Tissue-type plasminogen activator variants with domain duplications and rearrangements

Abstract

The interactions between tPA domains that are important for catalysis are poorly understood. We have probed the function of interdomain interactions by generating tPA variants in which domains are duplicated or rearranged. The proteins were expressed in a transient mammalian expression system and tested in vitro for their ability to activate plasminogen, induce fibrinolysis and bind to a forming fibrin clot. Duplication of the heavy chain domains of tPA produced enzymatically active tPA variants, many of which demonstrated similar in vitro amidolytic and fibrinolytic activity and similar fibrin affinity to the parent molecule.
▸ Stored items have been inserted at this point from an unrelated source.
Definition enqueue_with_lifetime (interface_id : Z) (packet : PacketBuffer) (reason : OutboundReason)
    (lifetime : OutboundLifetime) n : bool * LiteNode :=
  if match m_router (ln_interfaces n) with
     | Some r => negb (match Router.interface interface_id r with
                       | Some interface => if_online interface && outbound (if_direction interface)
                       | None => false
                       end)
     | None => false
     end
  then (false, count TransportStats.count_dropped (rcount RouterStats.count_interface_dropped n))
  else if interface_clear_mtu interface_id n <? pb_len packet then
    let n := count TransportStats.count_outbound_dropped n in
    (false, match m_router (ln_interfaces n) with
            | Some _ => count TransportStats.count_dropped (rcount RouterStats.count_mtu_dropped n)
            | None => n
            end)
  else
    match wrap interface_id packet n with
    | None => (false, count TransportStats.count_dropped (count TransportStats.count_outbound_dropped n))
    | Some wire =>
        match checked_add64 (ln_last_delivery_identity n) 1 with
        | None => (false, count TransportStats.count_outbound_dropped n)
        | Some next_identity =>
            match reserve_router_queue interface_id reason n with
            | (false, n) =>
                let n := count TransportStats.count_outbound_dropped n in
                (false, if m_ROUTER then count TransportStats.count_dropped n else n)
            | (true, n) =>
                let n := set_last_delivery_identity next_identity n in
                let (evicted, q) := RingQueue.push_drop_oldest
                  {| qo_frame := {| of_interface_id := interface_id; of_packet := wire;
                                    of_reason := reason; of_lifetime := lifetime |};
                     qo_delivery := m_delivery next_identity interface_id (ln_interfaces n) |}
                  (ln_outbound n) in
                let n := set_outbound q n in
                let n := if evicted then count TransportStats.count_outbound_dropped n else n in
                (true, count TransportStats.count_queued_outbound n)
            end
        end
    end.
Definition handle_transport_forward (raw : list Z) (original_header header : PacketHeader)
    (meta : RxMeta) (now_ms : Z) : st LiteNode TransportError IngestAction := λ n,
  if negb (lc_transport_enabled (ln_config n)) then (Ok IngestAction.Dropped, n)
  else if negb (transport_id original_header =k Some (ln_transport_id n)) then (Ok IngestAction.Dropped, n)
  else
    match rewrite_forwarded_transport_packet raw original_header header now_ms n with
    | Err e => (Err e, n)
    | Panic => (Panic, n)
    | Ok None => (Ok IngestAction.Dropped, n)
    | Ok (Some (target_interface, forwarded)) =>
        let proof_hash := truncated_packet_hash raw (header_type (flags original_header)) in
        match ReverseTable.next_generation (ln_reverse n) with
        | None => (Ok IngestAction.Dropped, n)
        | Some generation =>
            let lifetime := packet_lifetime forwarded OutboundReason.TransportForward n in
            let lifetime := with_ol_state (OutboundState.Reverse generation) lifetime in
            match enqueue_forwarded_with_lifetime (rx_interface_id meta) target_interface forwarded
                    OutboundReason.TransportForward lifetime n with
            | (false, n) => (Ok IngestAction.Dropped, n)
            | (true, n) =>
                let n := set_paths (PathTable.touch (Wire.destination_hash header) now_ms (ln_paths n)) n in
                let n := set_reverse (ReverseTable.insert
                  {| re_proof_hash := proof_hash; re_receiving_interface := rx_interface_id meta;
                     re_outbound_interface := target_interface;
                     re_expires_ms := sat_add64 now_ms (REVERSE_TIMEOUT_SECS * 1000) |}
                  now_ms (ln_reverse n)) n in
                (Ok IngestAction.ForwardedTransport, n)
            end
        end
    end.

(** * Link requests *)

(** The checks on the request and the default-mode trailer removed from the
    forwarded copy. *)
Definition transit_request (raw : list Z) (original_header : PacketHeader) (forwarded : PacketBuffer)
  : outcome TransportError (LinkRequestView * PacketBuffer) :=
  let off := header_size original_header in
  let* body := slice_get raw off (length raw) in
  let* request := omap_err (λ _, TransportError.InvalidLinkSignalling) (parse_request body) in
  let* _ := omap_err (λ _, TransportError.InvalidLinkSignalling)
              (SignallingData.effective_mtu (lr_signalling request)) in
  if (sd_mode (lr_signalling request) =? DEFAULT_MODE)%Z then
    if length raw - off =? LINK_REQUEST_LEN then
      match PacketBuffer.set_len (pb_len forwarded - LINK_MTU_SIZE) forwarded with
      | (Ok _, forwarded) => Ok (request, forwarded)
      | (Err e, _) => Err (TransportError.Buffer e)
      | (Panic, _) => Panic
      end
    else Ok (request, forwarded)
  else if negb (sd_mtu (lr_signalling request) =? 500)%Z
  then Err TransportError.UnsupportedTransitModeTransform
  else Ok (request, forwarded).

(** The entry inserted for a forwarded request. *)
Definition transit_entry (raw : list Z) (original_header header : PacketHeader) (request : LinkRequestView)
    (receiving target : Z) (now_ms : Z) (path : PathEntry) n : LinkEntry :=
  {| le_link_id := link_id_from_raw raw (header_type (flags original_header));
     le_destination_ed25519 := Some (drop 32 (pe_public_key path));
     le_receiving_interface := receiving;
     le_outbound_interface := target;
     le_remaining_hops := pe_hops path;
     le_taken_hops := hops header;
     le_requested_mode := sd_mode (lr_signalling request);
     le_accepted_mtu_ceiling := 500;
     le_validated := false;
     le_expires_ms := link_deadline now_ms (pe_hops path) (interface_bitrate target n) |}.

(** From the capacity checks on: what happens once the request has a route and
    a free slot. *)
Definition forward_link_request (raw : list Z) (original_header header : PacketHeader) (receiving : Z)
    (target_interface : Z) (forwarded : PacketBuffer) (now_ms : Z)
  : st LiteNode TransportError IngestAction := λ n,
  match
    (let* _ := require_link_capacity receiving n in
     let* _ := require_link_capacity target_interface n in
     transit_request raw original_header forwarded)
  with
  | Err e => (Err e, n)
  | Panic => (Panic, n)
  | Ok (request, forwarded) =>
      match PathTable.get_live (Wire.destination_hash header) now_ms (ln_paths n),
            LinkTable.next_generation (ln_links n) with
      | Some path, Some generation =>
          let entry := transit_entry raw original_header header request receiving target_interface
                         now_ms path n in
          let lifetime := packet_lifetime forwarded OutboundReason.TransportForward n in
          let lifetime := with_ol_state (OutboundState.Link generation) lifetime in
          match enqueue_forwarded_with_lifetime receiving target_interface forwarded
                  OutboundReason.TransportForward lifetime n with
          | (false, n) => (Ok IngestAction.Dropped, n)
          | (true, n) =>
              let n := set_paths (PathTable.touch (Wire.destination_hash header) now_ms (ln_paths n)) n in
              let n := set_links (LinkTable.insert entry now_ms (ln_links n)) n in
              (Ok IngestAction.ForwardedTransport, n)
          end
      | _, _ => (Ok IngestAction.Dropped, n)
      end
  end.

Definition handle_link_request (raw : list Z) (original_header header : PacketHeader)
    (meta : RxMeta) (now_ms : Z) : st LiteNode TransportError IngestAction := λ n,
  if negb (lc_transport_enabled (ln_config n)) then (Ok IngestAction.Dropped, n)
  else if negb (transport_id original_header =k Some (ln_transport_id n)) then (Ok IngestAction.Dropped, n)
  else
    let link_id := link_id_from_raw raw (header_type (flags original_header)) in
    if LinkTable.contains_live link_id now_ms (ln_links n) then (Ok IngestAction.Dropped, n)
    else
      let (free, links) := LinkTable.has_free_slot now_ms (ln_links n) in
      let n := set_links links n in
      if negb free then (Ok IngestAction.Dropped, n)
      else
        match rewrite_forwarded_transport_packet raw original_header header now_ms n with
        | Err e => (Err e, n)
        | Panic => (Panic, n)
        | Ok None => (Ok IngestAction.Dropped, n)
        | Ok (Some (target_interface, forwarded)) =>
            forward_link_request raw original_header header (rx_interface_id meta) target_interface
              forwarded now_ms n
        end.

(** * Link proofs, link traffic and reverse proofs *)

Definition is_err {E A} (c : outcome E A) : bool :=
  match c with Ok _ => false | _ => true end.

Definition validate_transit_lrproof (raw : list Z) (header : PacketHeader) (link : LinkEntry) n : bool :=
  let payload_offset := header_size header in
  if length raw <? payload_offset then false
  else
    let proof := drop payload_offset raw in
    if negb (length proof =? 96) && negb (length proof =? 99) then false
    else
      match parse_proof proof with
      | Ok parsed =>
          if negb (sd_mode (lp_signalling parsed) =? le_requested_mode link)%Z
             || (match SignallingData.effective_mtu (lp_signalling parsed) with
                 | Ok mtu => (le_accepted_mtu_ceiling link <? mtu)%Z
                 | _ => true
                 end)
             || is_err (require_link_capacity (le_receiving_interface link) n)
             || is_err (require_link_capacity (le_outbound_interface link) n)
          then false
          else
            match le_destination_ed25519 link with
            | None => false
            | Some destination_ed25519 =>
                if negb (ed_key_ok destination_ed25519) then false
                else
                  let signature := take 64 proof in
                  let signed := write_fields 0
                    ([Wire.destination_hash header; slice proof 64 96; destination_ed25519]
                     ++ if length proof =? 99 then [slice proof 96 99] else []) (zeros (16 + 32 + 32 + 3)) in
                  let pos := 16 + 32 + 32 + if length proof =? 99 then 3 else 0 in
                  ed_verify destination_ed25519 (take pos signed) signature
            end
      | _ => false
      end.
Lemma stored_purge {T} (d : T → bool) t e :
  stored (with_entries (purge d) t) e ↔ stored t e ∧ d e = false.
Proof.
  split.
  - intros [i Hi]. cbn in Hi. apply lookup_purge_Some in Hi as [Hi Hd]. split; [by exists i|done].
  - intros [[i Hi] Hd]. exists i. cbn. by apply lookup_purge_Some.
Qed.

Lemma stored_delete {T} idx (t : GenTable T) e :
  stored (with_entries (insert idx None) t) e → stored t e.
Proof. intros [i Hi]. cbn in Hi. apply list_lookup_insert_Some in Hi as [(_ & [=] & _)|[_ Hi]]. by exists i. Qed.

Lemma stored_insert {T} idx x (t : GenTable T) e :
  stored (with_entries (insert idx (Some x)) t) e → stored t e ∨ e = x.
Proof.
  intros [i Hi]. cbn in Hi. apply list_lookup_insert_Some in Hi as [(_ & [=] & _)|[_ Hi]]; [by right|].
  left. by exists i.
Qed.

Lemma stored_store {T} idx x g (t : GenTable T) e : stored (gen_store idx x g t) e → stored t e ∨ e = x.
Proof.
  intros [i Hi]. cbn in Hi. apply list_lookup_insert_Some in Hi as [(_ & [=] & _)|[_ Hi]]; [by right|].
  left. by exists i.
Qed.

Lemma stored_update {T} (p : T → bool) f t e :
  stored (with_entries (update_first p f) t) e → stored t e ∨ ∃ e0, stored t e0 ∧ p e0 = true ∧ e = f e0.
Proof.
  intros [i Hi]. cbn in Hi. rewrite lookup_update_first in Hi.
  destruct (gt_entries t !! i) as [[e0|]|] eqn:He; [|done..].
  case_bool_decide as Hp; injection Hi as <-; [right|by left; exists i].
  exists e0. split; [by exists i|]. split; [|done].
  apply position_Some in Hp as (s & Hs & Hps & _). rewrite He in Hs. by injection Hs as <-.
Qed.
Zymographic analysis of the domain duplication tPA variants showed one major active species for each variant. Selection of the residues duplicated and the interdomain spacing were found to be critical considerations in the design of tPA variants with duplicated domains. We also rearranged the domains of tPA such that kringle 1 replaced the second kringle domain and vice versa. An analysis of these variants indicates that the first kringle domain can confer fibrin affinity to a tPA variant and function in place of kringle 2. Therefore, in wild-type tPA, the functions of kringle 1 and kringle 2 must be dependent partially on their orientation within the heavy chain of the protein. The functional autonomy of the heavy and light chains of tPA is demonstrated by the activity of a tPA variant in which the order of the heavy and light chains was reversed.